Pointers in C

In this lab, you will gain experience with pointer declaration and manipulation in C.

Objectives:

  • Define a "pointer" as used in C and explain dereferencing
  • Write code to declare and use pointers
  • Distinguish between data and pointers in existing code
  • Use the malloc and free functions to manage heap memory
  • Understand the link between arrays and pointers
  • Use pointers to allocate and access arrays on the heap
  • Use pointers to allocate and access structs on the heap

Setup

Begin this lab with an empty main.c and the standard makefile for your operating system. You will want to add the following includes at the top of your file:

#include <stdbool.h>
#include <stdio.h>
#include <stdlib.h>
#include <string.h>

Of course, you will also want a basic definition of the main function. You should follow along with the code examples in this lab, adding them to your main function and testing them.

Review

As discussed in the first lecture, computer memory consists of a large bank of bytes. Every byte has a unique address. Until now, we have only been referring to a location in memory by a variable name:

    int x;
    x = 5;

The first line allocates space for an integer (usually 4 or 8 bytes), and gives it a name: "x". In the second line, we store the value 5 in the memory location referenced by the name x. The association between x and the location never changes; i.e., x cannot be changed to reference a different location in memory.

You can see the actual address of the variable x using the "address-of" operator (&):

    printf("Variable x is located at %p\n", &x);

This uses the %p format specifier, which prints addresses in hexadecimal. The above code should print a slightly different address each time you run it, because the variable x will be assigned to different places in memory during each execution.

Pointers

We are now going to introduce a major new C concept: pointers. A pointer is a variable that holds a memory address. Pointers are declared using the asterisk (*) operator:

    int *p;

In the above example, the type of the variable p is int* (usually pronounced "int star" or "int pointer"). Like other variables, it is a fixed reference to an allocated place in memory. Unlike other variables, that memory location itself holds the address of another place in memory. That is what makes it a "pointer;" it "points" to another location.

Until it is initialized, however, it doesn't point to anything in particular. To avoid a lot of headaches later on, pointers should always be intialized when they are declared. If you don't know what it should point to immediately, you can always initialize it to a special value (zero) using the NULL constant:

    int *p = NULL;

Question: How would we initialize p so that it points to x?

WARNING: If you wish to declare multiple pointers on the same line, you must include an asterisk with each of them. For instance:

    int *p = NULL, *q = NULL;

In this course, we strongly recommend against declaring multiple pointers on a single line.

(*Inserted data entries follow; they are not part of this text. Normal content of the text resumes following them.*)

(* ===== verification/Structs1.v ===== *)
(** * CTP structures, part 1

    The struct declarations of ThostFtdcUserApiStruct.h, one definition each:
    field names and types in order. *)

From S2P Require Import Prelude Layout DataTypes.

Module Structs1.
Import Layout DataTypes.
Local Open Scope string_scope.
Local Open Scope list_scope.

Definition CThostFtdcDisseminationField : struct :=
  [ ("SequenceSeries", TThostFtdcSequenceSeriesType);
    ("SequenceNo", TThostFtdcSequenceNoType) ].

Definition CThostFtdcReqUserLoginField : struct :=
  [ ("TradingDay", TThostFtdcDateType);
    ("BrokerID", TThostFtdcBrokerIDType);
    ("UserID", TThostFtdcUserIDType);
    ("Password", TThostFtdcPasswordType);
    ("UserProductInfo", TThostFtdcProductInfoType);
    ("InterfaceProductInfo", TThostFtdcProductInfoType);
    ("ProtocolInfo", TThostFtdcProtocolInfoType);
    ("MacAddress", TThostFtdcMacAddressType);
    ("OneTimePassword", TThostFtdcPasswordType);
    ("reserve1", TThostFtdcOldIPAddressType);
    ("LoginRemark", TThostFtdcLoginRemarkType);
    ("ClientIPPort", TThostFtdcIPPortType);
    ("ClientIPAddress", TThostFtdcIPAddressType) ].

Definition CThostFtdcRspUserLoginField : struct :=
  [ ("TradingDay", TThostFtdcDateType);
    ("LoginTime", TThostFtdcTimeType);
    ("BrokerID", TThostFtdcBrokerIDType);
    ("UserID", TThostFtdcUserIDType);
    ("SystemName", TThostFtdcSystemNameType);
    ("FrontID", TThostFtdcFrontIDType);
    ("SessionID", TThostFtdcSessionIDType);
    ("MaxOrderRef", TThostFtdcOrderRefType);
    ("SHFETime", TThostFtdcTimeType);
    ("DCETime", TThostFtdcTimeType);
    ("CZCETime", TThostFtdcTimeType);
    ("FFEXTime", TThostFtdcTimeType);
    ("INETime", TThostFtdcTimeType);
    ("SysVersion", TThostFtdcSysVersionType);
    ("GFEXTime", TThostFtdcTimeType) ].

Definition CThostFtdcUserLogoutField : struct :=
  [ ("BrokerID", TThostFtdcBrokerIDType);
    ("UserID", TThostFtdcUserIDType) ].

Definition CThostFtdcForceUserLogoutField : struct :=
  [ ("BrokerID", TThostFtdcBrokerIDType);
    ("UserID", TThostFtdcUserIDType) ].

Definition CThostFtdcReqAuthenticateField : struct :=
  [ ("BrokerID", TThostFtdcBrokerIDType);
    ("UserID", TThostFtdcUserIDType);
    ("UserProductInfo", TThostFtdcProductInfoType);
    ("AuthCode", TThostFtdcAuthCodeType);
    ("AppID", TThostFtdcAppIDType) ].

Definition CThostFtdcRspAuthenticateField : struct :=
  [ ("BrokerID", TThostFtdcBrokerIDType);
    ("UserID", TThostFtdcUserIDType);
    ("UserProductInfo", TThostFtdcProductInfoType);
    ("AppID", TThostFtdcAppIDType);
    ("AppType", TThostFtdcAppTypeType) ].

Definition CThostFtdcAuthenticationInfoField : struct :=
  [ ("BrokerID", TThostFtdcBrokerIDType);
    ("UserID", TThostFtdcUserIDType);
    ("UserProductInfo", TThostFtdcProductInfoType);
    ("AuthInfo", TThostFtdcAuthInfoType);
    ("IsResult", TThostFtdcBoolType);
    ("AppID", TThostFtdcAppIDType);
    ("AppType", TThostFtdcAppTypeType);
    ("reserve1", TThostFtdcOldIPAddressType);
    ("ClientIPAddress", TThostFtdcIPAddressType) ].

Definition CThostFtdcRspUserLogin2Field : struct :=
  [ ("TradingDay", TThostFtdcDateType);
    ("LoginTime", TThostFtdcTimeType);
    ("BrokerID", TThostFtdcBrokerIDType);
    ("UserID", TThostFtdcUserIDType);
    ("SystemName", TThostFtdcSystemNameType);
    ("FrontID", TThostFtdcFrontIDType);
    ("SessionID", TThostFtdcSessionIDType);
    ("MaxOrderRef", TThostFtdcOrderRefType);
    ("SHFETime", TThostFtdcTimeType);
    ("DCETime", TThostFtdcTimeType);
    ("CZCETime", TThostFtdcTimeType);
    ("FFEXTime", TThostFtdcTimeType);
    ("INETime", TThostFtdcTimeType);
    ("RandomString", TThostFtdcRandomStringType) ].
(* ===== verification/Structs2.v ===== *)
(** * CTP structures, part 2

    The struct declarations of ThostFtdcUserApiStruct.h, one definition each:
    field names and types in order. *)

From S2P Require Import Prelude Layout DataTypes.

Module Structs2.
Import Layout DataTypes.
Local Open Scope string_scope.
Local Open Scope list_scope.

Definition CThostFtdcQryCombInstrumentGuardField : struct :=
  [ ("BrokerID", TThostFtdcBrokerIDType);
    ("reserve1", TThostFtdcOldInstrumentIDType);
    ("ExchangeID", TThostFtdcExchangeIDType);
    ("InstrumentID", TThostFtdcInstrumentIDType) ].

Definition CThostFtdcInputCombActionField : struct :=
  [ ("BrokerID", TThostFtdcBrokerIDType);
    ("InvestorID", TThostFtdcInvestorIDType);
    ("reserve1", TThostFtdcOldInstrumentIDType);
    ("CombActionRef", TThostFtdcOrderRefType);
    ("UserID", TThostFtdcUserIDType);
    ("Direction", TThostFtdcDirectionType);
    ("Volume", TThostFtdcVolumeType);
    ("CombDirection", TThostFtdcCombDirectionType);
    ("HedgeFlag", TThostFtdcHedgeFlagType);
    ("ExchangeID", TThostFtdcExchangeIDType);
    ("reserve2", TThostFtdcOldIPAddressType);
    ("MacAddress", TThostFtdcMacAddressType);
    ("InvestUnitID", TThostFtdcInvestUnitIDType);
    ("FrontID", TThostFtdcFrontIDType);
    ("SessionID", TThostFtdcSessionIDType);
    ("InstrumentID", TThostFtdcInstrumentIDType);
    ("IPAddress", TThostFtdcIPAddressType) ].

Definition CThostFtdcCombActionField : struct :=
  [ ("BrokerID", TThostFtdcBrokerIDType);
    ("InvestorID", TThostFtdcInvestorIDType);
    ("reserve1", TThostFtdcOldInstrumentIDType);
    ("CombActionRef", TThostFtdcOrderRefType);
    ("UserID", TThostFtdcUserIDType);
    ("Direction", TThostFtdcDirectionType);
    ("Volume", TThostFtdcVolumeType);
    ("CombDirection", TThostFtdcCombDirectionType);
    ("HedgeFlag", TThostFtdcHedgeFlagType);
    ("ActionLocalID", TThostFtdcOrderLocalIDType);
    ("ExchangeID", TThostFtdcExchangeIDType);
    ("ParticipantID", TThostFtdcParticipantIDType);
    ("ClientID", TThostFtdcClientIDType);
    ("reserve2", TThostFtdcOldExchangeInstIDType);
    ("TraderID", TThostFtdcTraderIDType);
    ("InstallID", TThostFtdcInstallIDType);
    ("ActionStatus", TThostFtdcOrderActionStatusType);
    ("NotifySequence", TThostFtdcSequenceNoType);
    ("TradingDay", TThostFtdcDateType);
    ("SettlementID", TThostFtdcSettlementIDType);
    ("SequenceNo", TThostFtdcSequenceNoType);
    ("FrontID", TThostFtdcFrontIDType);
    ("SessionID", TThostFtdcSessionIDType);
    ("UserProductInfo", TThostFtdcProductInfoType);
    ("StatusMsg", TThostFtdcErrorMsgType);
    ("reserve3", TThostFtdcOldIPAddressType);
    ("MacAddress", TThostFtdcMacAddressType);
    ("ComTradeID", TThostFtdcTradeIDType);
    ("BranchID", TThostFtdcBranchIDType);
    ("InvestUnitID", TThostFtdcInvestUnitIDType);
    ("InstrumentID", TThostFtdcInstrumentIDType);
    ("ExchangeInstID", TThostFtdcExchangeInstIDType);
    ("IPAddress", TThostFtdcIPAddressType) ].

Definition CThostFtdcQryCombActionField : struct :=
  [ ("BrokerID", TThostFtdcBrokerIDType);
    ("InvestorID", TThostFtdcInvestorIDType);
    ("reserve1", TThostFtdcOldInstrumentIDType);
    ("ExchangeID", TThostFtdcExchangeIDType);
    ("InvestUnitID", TThostFtdcInvestUnitIDType);
    ("InstrumentID", TThostFtdcInstrumentIDType) ].

Definition CThostFtdcExchangeCombActionField : struct :=
  [ ("Direction", TThostFtdcDirectionType);
    ("Volume", TThostFtdcVolumeType);
    ("CombDirection", TThostFtdcCombDirectionType);
    ("HedgeFlag", TThostFtdcHedgeFlagType);
    ("ActionLocalID", TThostFtdcOrderLocalIDType);
    ("ExchangeID", TThostFtdcExchangeIDType);
    ("ParticipantID", TThostFtdcParticipantIDType);
    ("ClientID", TThostFtdcClientIDType);
    ("reserve1", TThostFtdcOldExchangeInstIDType);
    ("TraderID", TThostFtdcTraderIDType);
    ("InstallID", TThostFtdcInstallIDType);
    ("ActionStatus", TThostFtdcOrderActionStatusType);
    ("NotifySequence", TThostFtdcSequenceNoType);
    ("TradingDay", TThostFtdcDateType);
    ("SettlementID", TThostFtdcSettlementIDType);
    ("SequenceNo", TThostFtdcSequenceNoType);
    ("reserve2", TThostFtdcOldIPAddressType);
    ("MacAddress", TThostFtdcMacAddressType);
    ("ComTradeID", TThostFtdcTradeIDType);
    ("BranchID", TThostFtdcBranchIDType);
    ("ExchangeInstID", TThostFtdcExchangeInstIDType);
    ("IPAddress", TThostFtdcIPAddressType) ].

To assign pointers so that they point to existing variables, you can use the address-of operator (&) just as we used it earlier to print the address:

    p = &x;

After this line, p is now a pointer to the location that stores the value associated with the variable x. Note that x is NOT a pointer; it is just a variable name.

You can now print the value of p (the pointer) and verify that it is the same as the address of x:

    printf("Pointer value of p is %p\n", p);

Dereferencing pointers

To retrieve the value that a pointer points to, use the "dereference" operator (*). Yes, it's an asterisk, the same as we used to declare the pointer.

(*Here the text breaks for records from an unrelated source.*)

(** The declarations above, by name. *)
Definition structs : list (string * struct) :=
  [ ("CThostFtdcNotifyFutureSignOutField", CThostFtdcNotifyFutureSignOutField);
    ("CThostFtdcNotifySyncKeyField", CThostFtdcNotifySyncKeyField);
    ("CThostFtdcQryAccountregisterField", CThostFtdcQryAccountregisterField);
    ("CThostFtdcAccountregisterField", CThostFtdcAccountregisterField);
    ("CThostFtdcOpenAccountField", CThostFtdcOpenAccountField);
    ("CThostFtdcCancelAccountField", CThostFtdcCancelAccountField);
    ("CThostFtdcChangeAccountField", CThostFtdcChangeAccountField);
    ("CThostFtdcSecAgentACIDMapField", CThostFtdcSecAgentACIDMapField);
    ("CThostFtdcQrySecAgentACIDMapField", CThostFtdcQrySecAgentACIDMapField);
    ("CThostFtdcUserRightsAssignField", CThostFtdcUserRightsAssignField);
    ("CThostFtdcBrokerUserRightAssignField", CThostFtdcBrokerUserRightAssignField);
    ("CThostFtdcDRTransferField", CThostFtdcDRTransferField);
    ("CThostFtdcFensUserInfoField", CThostFtdcFensUserInfoField);
    ("CThostFtdcCurrTransferIdentityField", CThostFtdcCurrTransferIdentityField);
    ("CThostFtdcLoginForbiddenUserField", CThostFtdcLoginForbiddenUserField);
    ("CThostFtdcQryLoginForbiddenUserField", CThostFtdcQryLoginForbiddenUserField);
    ("CThostFtdcTradingAccountReserveField", CThostFtdcTradingAccountReserveField);
    ("CThostFtdcQryLoginForbiddenIPField", CThostFtdcQryLoginForbiddenIPField);
    ("CThostFtdcQryIPListField", CThostFtdcQryIPListField);
    ("CThostFtdcQryUserRightsAssignField", CThostFtdcQryUserRightsAssignField);
    ("CThostFtdcReserveOpenAccountConfirmField", CThostFtdcReserveOpenAccountConfirmField);
    ("CThostFtdcReserveOpenAccountField", CThostFtdcReserveOpenAccountField);
    ("CThostFtdcAccountPropertyField", CThostFtdcAccountPropertyField);
    ("CThostFtdcQryCurrDRIdentityField", CThostFtdcQryCurrDRIdentityField);
    ("CThostFtdcCurrDRIdentityField", CThostFtdcCurrDRIdentityField);
    ("CThostFtdcQrySecAgentCheckModeField", CThostFtdcQrySecAgentCheckModeField);
    ("CThostFtdcQrySecAgentTradeInfoField", CThostFtdcQrySecAgentTradeInfoField);
    ("CThostFtdcReqUserAuthMethodField", CThostFtdcReqUserAuthMethodField);
    ("CThostFtdcRspUserAuthMethodField", CThostFtdcRspUserAuthMethodField);
    ("CThostFtdcReqGenUserCaptchaField", CThostFtdcReqGenUserCaptchaField);
    ("CThostFtdcRspGenUserCaptchaField", CThostFtdcRspGenUserCaptchaField);
    ("CThostFtdcReqGenUserTextField", CThostFtdcReqGenUserTextField);
    ("CThostFtdcRspGenUserTextField", CThostFtdcRspGenUserTextField);
    ("CThostFtdcReqUserLoginWithCaptchaField", CThostFtdcReqUserLoginWithCaptchaField);
    ("CThostFtdcReqUserLoginWithTextField", CThostFtdcReqUserLoginWithTextField);
    ("CThostFtdcReqUserLoginWithOTPField", CThostFtdcReqUserLoginWithOTPField);
    ("CThostFtdcReqApiHandshakeField", CThostFtdcReqApiHandshakeField);
    ("CThostFtdcRspApiHandshakeField", CThostFtdcRspApiHandshakeField);
    ("CThostFtdcReqVerifyApiKeyField", CThostFtdcReqVerifyApiKeyField);
    ("CThostFtdcDepartmentUserField", CThostFtdcDepartmentUserField);
    ("CThostFtdcQueryFreqField", CThostFtdcQueryFreqField);
    ("CThostFtdcAuthForbiddenIPField", CThostFtdcAuthForbiddenIPField);
    ("CThostFtdcQryAuthForbiddenIPField", CThostFtdcQryAuthForbiddenIPField);
    ("CThostFtdcSyncDelaySwapFrozenField", CThostFtdcSyncDelaySwapFrozenField);
    ("CThostFtdcUserSystemInfoField", CThostFtdcUserSystemInfoField);
    ("CThostFtdcAuthUserIDField", CThostFtdcAuthUserIDField);
    ("CThostFtdcAuthIPField", CThostFtdcAuthIPField);
    ("CThostFtdcQryClassifiedInstrumentField", CThostFtdcQryClassifiedInstrumentField);
    ("CThostFtdcQryCombPromotionParamField", CThostFtdcQryCombPromotionParamField);
    ("CThostFtdcCombPromotionParamField", CThostFtdcCombPromotionParamField);
    ("CThostFtdcReqUserLoginSMField", CThostFtdcReqUserLoginSMField);
    ("CThostFtdcQryRiskSettleInvstPositionField", CThostFtdcQryRiskSettleInvstPositionField);
    ("CThostFtdcQryRiskSettleProductStatusField", CThostFtdcQryRiskSettleProductStatusField);
    ("CThostFtdcRiskSettleInvstPositionField", CThostFtdcRiskSettleInvstPositionField);
    ("CThostFtdcRiskSettleProductStatusField", CThostFtdcRiskSettleProductStatusField);
    ("CThostFtdcSyncDeltaInfoField", CThostFtdcSyncDeltaInfoField);
    ("CThostFtdcSyncDeltaProductStatusField", CThostFtdcSyncDeltaProductStatusField);
    ("CThostFtdcSyncDeltaInvstPosDtlField", CThostFtdcSyncDeltaInvstPosDtlField);
    ("CThostFtdcSyncDeltaInvstPosCombDtlField", CThostFtdcSyncDeltaInvstPosCombDtlField);
    ("CThostFtdcSyncDeltaTradingAccountField", CThostFtdcSyncDeltaTradingAccountField);
    ("CThostFtdcSyncDeltaInitInvstMarginField", CThostFtdcSyncDeltaInitInvstMarginField);
    ("CThostFtdcSyncDeltaDceCombInstrumentField", CThostFtdcSyncDeltaDceCombInstrumentField);
    ("CThostFtdcSyncDeltaInvstMarginRateField", CThostFtdcSyncDeltaInvstMarginRateField);
    ("CThostFtdcSyncDeltaExchMarginRateField", CThostFtdcSyncDeltaExchMarginRateField);
    ("CThostFtdcSyncDeltaOptExchMarginField", CThostFtdcSyncDeltaOptExchMarginField);
    ("CThostFtdcSyncDeltaOptInvstMarginField", CThostFtdcSyncDeltaOptInvstMarginField);
    ("CThostFtdcSyncDeltaInvstMarginRateULField", CThostFtdcSyncDeltaInvstMarginRateULField);
    ("CThostFtdcSyncDeltaOptInvstCommRateField", CThostFtdcSyncDeltaOptInvstCommRateField);
    ("CThostFtdcSyncDeltaInvstCommRateField", CThostFtdcSyncDeltaInvstCommRateField);
    ("CThostFtdcSyncDeltaProductExchRateField", CThostFtdcSyncDeltaProductExchRateField);
    ("CThostFtdcSyncDeltaDepthMarketDataField", CThostFtdcSyncDeltaDepthMarketDataField);
    ("CThostFtdcSyncDeltaIndexPriceField", CThostFtdcSyncDeltaIndexPriceField);
    ("CThostFtdcSyncDeltaEWarrantOffsetField", CThostFtdcSyncDeltaEWarrantOffsetField);
    ("CThostFtdcSPBMFutureParameterField", CThostFtdcSPBMFutureParameterField);
    ("CThostFtdcSPBMOptionParameterField", CThostFtdcSPBMOptionParameterField);
    ("CThostFtdcSPBMIntraParameterField", CThostFtdcSPBMIntraParameterField);
    ("CThostFtdcSPBMInterParameterField", CThostFtdcSPBMInterParameterField);
    ("CThostFtdcSyncSPBMParameterEndField", CThostFtdcSyncSPBMParameterEndField);
    ("CThostFtdcQrySPBMFutureParameterField", CThostFtdcQrySPBMFutureParameterField);
    ("CThostFtdcQrySPBMOptionParameterField", CThostFtdcQrySPBMOptionParameterField);
    ("CThostFtdcQrySPBMIntraParameterField", CThostFtdcQrySPBMIntraParameterField);
    ("CThostFtdcQrySPBMInterParameterField", CThostFtdcQrySPBMInterParameterField);
    ("CThostFtdcSPBMPortfDefinitionField", CThostFtdcSPBMPortfDefinitionField);
    ("CThostFtdcSPBMInvestorPortfDefField", CThostFtdcSPBMInvestorPortfDefField);
    ("CThostFtdcInvestorPortfMarginRatioField", CThostFtdcInvestorPortfMarginRatioField);
    ("CThostFtdcQrySPBMPortfDefinitionField", CThostFtdcQrySPBMPortfDefinitionField);
    ("CThostFtdcQrySPBMInvestorPortfDefField", CThostFtdcQrySPBMInvestorPortfDefField);
    ("CThostFtdcQryInvestorPortfMarginRatioField", CThostFtdcQryInvestorPortfMarginRatioField);
    ("CThostFtdcInvestorProdSPBMDetailField", CThostFtdcInvestorProdSPBMDetailField);
    ("CThostFtdcQryInvestorProdSPBMDetailField", CThostFtdcQryInvestorProdSPBMDetailField);
    ("CThostFtdcPortfTradeParamSettingField", CThostFtdcPortfTradeParamSettingField);
    ("CThostFtdcInvestorTradingRightField", CThostFtdcInvestorTradingRightField);
    ("CThostFtdcMortgageParamField", CThostFtdcMortgageParamField);
    ("CThostFtdcWithDrawParamField", CThostFtdcWithDrawParamField);
    ("CThostFtdcThostUserFunctionField", CThostFtdcThostUserFunctionField);
    ("CThostFtdcQryThostUserFunctionField", CThostFtdcQryThostUserFunctionField);
    ("CThostFtdcSPBMAddOnInterParameterField", CThostFtdcSPBMAddOnInterParameterField);
    ("CThostFtdcQrySPBMAddOnInterParameterField", CThostFtdcQrySPBMAddOnInterParameterField);
    ("CThostFtdcQryInvestorCommoditySPMMMarginField", CThostFtdcQryInvestorCommoditySPMMMarginField);
    ("CThostFtdcQryInvestorCommodityGroupSPMMMarginField", CThostFtdcQryInvestorCommodityGroupSPMMMarginField);
    ("CThostFtdcQrySPMMInstParamField", CThostFtdcQrySPMMInstParamField);
    ("CThostFtdcQrySPMMProductParamField", CThostFtdcQrySPMMProductParamField);
    ("CThostFtdcInvestorCommoditySPMMMarginField", CThostFtdcInvestorCommoditySPMMMarginField);
    ("CThostFtdcInvestorCommodityGroupSPMMMarginField", CThostFtdcInvestorCommodityGroupSPMMMarginField);
    ("CThostFtdcSPMMInstParamField", CThostFtdcSPMMInstParamField);
    ("CThostFtdcSPMMProductParamField", CThostFtdcSPMMProductParamField);
    ("CThostFtdcQryTraderAssignField", CThostFtdcQryTraderAssignField);
    ("CThostFtdcTraderAssignField", CThostFtdcTraderAssignField);
    ("CThostFtdcInvestorInfoCntSettingField", CThostFtdcInvestorInfoCntSettingField);
    ("CThostFtdcRCAMSCombProductInfoField", CThostFtdcRCAMSCombProductInfoField);
    ("CThostFtdcRCAMSInstrParameterField", CThostFtdcRCAMSInstrParameterField);
    ("CThostFtdcRCAMSIntraParameterField", CThostFtdcRCAMSIntraParameterField);
    ("CThostFtdcRCAMSInterParameterField", CThostFtdcRCAMSInterParameterField);
    ("CThostFtdcRCAMSShortOptAdjustParamField", CThostFtdcRCAMSShortOptAdjustParamField);
    ("CThostFtdcRCAMSInvestorCombPositionField", CThostFtdcRCAMSInvestorCombPositionField);
    ("CThostFtdcInvestorProdRCAMSMarginField", CThostFtdcInvestorProdRCAMSMarginField);
    ("CThostFtdcQryRCAMSCombProductInfoField", CThostFtdcQryRCAMSCombProductInfoField);
    ("CThostFtdcQryRCAMSInstrParameterField", CThostFtdcQryRCAMSInstrParameterField);
    ("CThostFtdcQryRCAMSIntraParameterField", CThostFtdcQryRCAMSIntraParameterField);
    ("CThostFtdcQryRCAMSInterParameterField", CThostFtdcQryRCAMSInterParameterField);
    ("CThostFtdcQryRCAMSShortOptAdjustParamField", CThostFtdcQryRCAMSShortOptAdjustParamField);
    ("CThostFtdcQryRCAMSInvestorCombPositionField", CThostFtdcQryRCAMSInvestorCombPositionField);
    ("CThostFtdcQryInvestorProdRCAMSMarginField", CThostFtdcQryInvestorProdRCAMSMarginField);
    ("CThostFtdcRULEInstrParameterField", CThostFtdcRULEInstrParameterField);
    ("CThostFtdcRULEIntraParameterField", CThostFtdcRULEIntraParameterField);
    ("CThostFtdcRULEInterParameterField", CThostFtdcRULEInterParameterField);
    ("CThostFtdcQryRULEInstrParameterField", CThostFtdcQryRULEInstrParameterField);
    ("CThostFtdcQryRULEIntraParameterField", CThostFtdcQryRULEIntraParameterField);
    ("CThostFtdcQryRULEInterParameterField", CThostFtdcQryRULEInterParameterField);
    ("CThostFtdcInvestorProdRULEMarginField", CThostFtdcInvestorProdRULEMarginField);
    ("CThostFtdcQryInvestorProdRULEMarginField", CThostFtdcQryInvestorProdRULEMarginField);
    ("CThostFtdcSyncDeltaSPBMPortfDefinitionField", CThostFtdcSyncDeltaSPBMPortfDefinitionField);
    ("CThostFtdcSyncDeltaSPBMInvstPortfDefField", CThostFtdcSyncDeltaSPBMInvstPortfDefField);
    ("CThostFtdcSyncDeltaSPBMFutureParameterField", CThostFtdcSyncDeltaSPBMFutureParameterField);
    ("CThostFtdcSyncDeltaSPBMOptionParameterField", CThostFtdcSyncDeltaSPBMOptionParameterField);
    ("CThostFtdcSyncDeltaSPBMIntraParameterField", CThostFtdcSyncDeltaSPBMIntraParameterField);
    ("CThostFtdcSyncDeltaSPBMInterParameterField", CThostFtdcSyncDeltaSPBMInterParameterField);
    ("CThostFtdcSyncDeltaSPBMAddOnInterParamField", CThostFtdcSyncDeltaSPBMAddOnInterParamField);
    ("CThostFtdcSyncDeltaSPMMInstParamField", CThostFtdcSyncDeltaSPMMInstParamField);
    ("CThostFtdcSyncDeltaSPMMProductParamField", CThostFtdcSyncDeltaSPMMProductParamField);
    ("CThostFtdcSyncDeltaInvestorSPMMModelField", CThostFtdcSyncDeltaInvestorSPMMModelField);
    ("CThostFtdcSyncDeltaSPMMModelParamField", CThostFtdcSyncDeltaSPMMModelParamField);
    ("CThostFtdcSyncDeltaRCAMSCombProdInfoField", CThostFtdcSyncDeltaRCAMSCombProdInfoField);
    ("CThostFtdcSyncDeltaRCAMSInstrParameterField", CThostFtdcSyncDeltaRCAMSInstrParameterField);
    ("CThostFtdcSyncDeltaRCAMSIntraParameterField", CThostFtdcSyncDeltaRCAMSIntraParameterField);
    ("CThostFtdcSyncDeltaRCAMSInterParameterField", CThostFtdcSyncDeltaRCAMSInterParameterField);
    ("CThostFtdcSyncDeltaRCAMSSOptAdjParamField", CThostFtdcSyncDeltaRCAMSSOptAdjParamField);
    ("CThostFtdcSyncDeltaRCAMSCombRuleDtlField", CThostFtdcSyncDeltaRCAMSCombRuleDtlField);
    ("CThostFtdcSyncDeltaRCAMSInvstCombPosField", CThostFtdcSyncDeltaRCAMSInvstCombPosField);
    ("CThostFtdcSyncDeltaRULEInstrParameterField", CThostFtdcSyncDeltaRULEInstrParameterField);
    ("CThostFtdcSyncDeltaRULEIntraParameterField", CThostFtdcSyncDeltaRULEIntraParameterField);
    ("CThostFtdcSyncDeltaRULEInterParameterField", CThostFtdcSyncDeltaRULEInterParameterField);
    ("CThostFtdcExitEmergencyField", CThostFtdcExitEmergencyField);
    ("CThostFtdcInvestorPortfMarginModelField", CThostFtdcInvestorPortfMarginModelField);
    ("CThostFtdcInvestorPortfSettingField", CThostFtdcInvestorPortfSettingField);
    ("CThostFtdcQryInvestorPortfSettingField", CThostFtdcQryInvestorPortfSettingField);
    ("CThostFtdcFrontInfoField", CThostFtdcFrontInfoField) ].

In the running example, we know that p is an int* (an "int-pointer" or a "pointer to an int"). We have also initialized it to point to the location of variable x. Thus, we can print the integer that p points to using the following code:

    printf("Dereferenced value of p is %d, and x = %d\n", *p, x);

Question: What would happen if we passed p instead of *p to printf?

Question: What would happen if we dereferenced a pointer that had the value of NULL?

Exercise: Tracing

What does the following code print? Step through it as if you were the machine. This is sometimes referred to as "tracing" the code. You may find it helpful to draw diagrams with boxes for memory locations and arrows for pointers.

    int a = 42;
    int b = 7;
    int c = 999;
    int *t = &a;
    int *u = NULL;
    printf("%d %d\n", a, *t);

    c = b;
    u = t;
    printf("%d %d\n", c, *u);

    a = 8;
    b = 8;
    printf("%d %d %d %d\n", b, c, *t, *u);

    *t = 123;
    printf("%d %d %d %d %d\n", a, b, c, *t, *u);

DO THIS: Copy the previous code into your file and test it. Then, add more lines of code to do the following:

  1. Update t to point to c. Use a pointer dereference to change the value of c to 555. Verify that it worked by adding a printout. Does this change any of the other values?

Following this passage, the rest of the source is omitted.